──────── Data records ────────

(** The loop of [compile] ends within as many turns as bytes are left. *)
Lemma compileLoop_ends fuel : forall c,
  0 <= pc c -> Z.of_nat (length (body c)) < 2 ^ 63 ->
  Z.of_nat (length (body c)) - pc c <= Z.of_nat fuel ->
  exists r, compileLoop fuel c = Some r.
Proof.
  induction fuel as [|fuel IH]; intros c Hpc Hlen Hfuel; cbn [compileLoop].
  - destruct (negb (empty c)); cbn [andb]; [|eauto].
    destruct (pc c <? Z.of_nat (length (body c))) eqn:E; [|eauto].
    apply Z.ltb_lt in E. lia.
  - destruct (negb (empty c) && (pc c <? Z.of_nat (length (body c)))) eqn:E; [|eauto].
    apply andb_true_iff in E as [_ E]. apply Z.ltb_lt in E.
    pose proof (extends_handleInstruction c) as Hgrows.
    pose proof (handleInstruction_progress c) as Hprogress.
    unfold wp in Hgrows.
    destruct (handleInstruction c) as [[[] c']| |]; [|eauto|eauto].
    destruct Hgrows as [(Hbody & _) _].
    destruct (Hprogress c' ltac:(lia) eq_refl) as [Hlt|Hnil].
    + apply IH; rewrite ?Hbody; lia.
    + destruct fuel; cbn [compileLoop]; unfold empty; rewrite Hnil; cbn; eauto.
Qed.

End Progress.

(** *** The decoders of the binary format *)

Lemma unsignedLEB128_consumes n : forall bs v k,
  unsignedLEB128 n bs = Some (v, k) -> 1 <= k <= Z.of_nat n.
Proof.
  induction n as [|n IH]; intros bs v k; cbn [unsignedLEB128]; [discriminate|].
  destruct bs as [|b rest]; [discriminate|].
  destruct (b <? 128); [intros [= <- <-]; lia|].
  destruct (unsignedLEB128 n rest) as [[v' k']|] eqn:E; [|discriminate].
  intros [= <- <-]. specialize (IH _ _ _ E). lia.
Qed.

Lemma signedLEB128_consumes n : forall bs v k,
  signedLEB128 n bs = Some (v, k) -> 1 <= k <= Z.of_nat n.
Proof.
  induction n as [|n IH]; intros bs v k; cbn [signedLEB128]; [discriminate|].
  destruct bs as [|b rest]; [discriminate|].
  destruct (b <? 128); [intros [= <- <-]; lia|].
  destruct (signedLEB128 n rest) as [[v' k']|] eqn:E; [|discriminate].
  intros [= <- <-]. specialize (IH _ _ _ E). lia.
Qed.

Lemma decodeSigned_consumes bytes bits bs v k :
  decodeSigned bytes bits bs = Ok (v, k) -> 1 <= k <= Z.of_nat bytes.
Proof.
  unfold decodeSigned.
  destruct (signedLEB128 bytes bs) as [[v' k']|] eqn:E; [|discriminate].
  destruct (_ && _); [|discriminate]. intros [= <- <-].
  now apply signedLEB128_consumes in E.
Qed.

Lemma wazeroImports_consume : @decodersConsume wazeroImports.
Proof.
  repeat apply conj; cbn.
  - intros r v n. unfold decodeUint32.
    destruct (unsignedLEB128 5 r) as [[v' k']|] eqn:E; [|discriminate].
    destruct (v' <? 2 ^ 32) eqn:Ev; [|discriminate]. intros [= <- <-].
    apply unsignedLEB128_consumes in E. apply Z.ltb_lt in Ev. lia.
  - intros r v n Hd. apply decodeSigned_consumes in Hd. lia.
  - intros r v n Hd. apply decodeSigned_consumes in Hd. lia.
  - intros ts r f bt n. unfold decodeBlockType.
    destruct (decodeSigned 5 33 r) as [[raw num]| |] eqn:E; try discriminate.
    apply decodeSigned_consumes in E.
    repeat (destruct (_ =? _); [intros [= <- <-]; lia|]).
    destruct (negb _); [discriminate|].
    destruct (raw <? 0); [discriminate|].
    destruct (ts !! Z.to_nat raw); [|discriminate]. intros [= <- <-]. lia.
Qed.

Lemma compile_ends
  `{Imports} f sg bd lts ts fns gs :
  decodersConsume ->
  Z.of_nat (length bd) < 2 ^ 63 ->
  exists r, compile (length bd) f sg bd lts ts fns gs = Some r.
Proof.
  intros Hcontract Hlen. unfold compile. rewrite compileStart_run.
  destruct (compileLoop_ends Hcontract (length bd) (startState f sg bd lts ts fns gs))
    as [r ->]; cbn [pc body startState]; try lia.
  destruct r; eauto.
Qed.

(** With decoders that read at least one byte when they succeed,
    [compile] comes to an end: the loop handles at most as many
    instructions as the body has bytes, each of them moving the program
    counter forward, and then returns a result, an error or a panic. *)
Theorem compile_ends_within_the_length_of_the_body
  (imports : Imports) f sg bd lts ts fns gs :
  decodersConsume ->
  Z.of_nat (length bd) < 2 ^ 63 ->
  exists r, compile (length bd) f sg bd lts ts fns gs = Some r.
Proof. apply compile_ends. Qed.

Lemma compile_ends_within_the_length_of_the_body_witness :
  exists r,
    compile (length skippedBlock) Features.Features20191205 noValues skippedBlock
      [] [] [] [] = Some r.
Proof.
  apply (compile_ends_within_the_length_of_the_body wazeroImports
           Features.Features20191205 noValues skippedBlock [] [] [] []).
  - exact wazeroImports_consume.
  - cbn. lia.
Defined.



End WazeroirProgressFacts.
Module WazeroirLabelFacts.
Import Wazeroir WazeroirLowering WazeroirFacts.

Create HintDb quiet.

(** *** The callers of labels *)

Section Labels.

Context `{Imports}.

Lemma opsCounted_mono c c' ops :
  (forall key, counted c key -> counted c' key) ->
  opsCounted c ops -> opsCounted c' ops.
Proof.
  intros Hmono Hops. unfold opsCounted in *.
  eapply Forall_impl; [exact Hops|]. cbv beta. intros op Hop.
  eapply Forall_impl; [exact Hop|]. cbv beta. auto.
Qed.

────────

• **Aim of the task**
In the entries above, identify each line that includes the string "bytes", then copy it.

• **Task response**
(** The loop of [compile] ends within as many turns as bytes are left. *)
Lemma decodeSigned_consumes bytes bits bs v k :
  decodeSigned bytes bits bs = Ok (v, k) -> 1 <= k <= Z.of_nat bytes.
  destruct (signedLEB128 bytes bs) as [[v' k']|] eqn:E; [|discriminate].
    instructions as the body has bytes, each of them moving the program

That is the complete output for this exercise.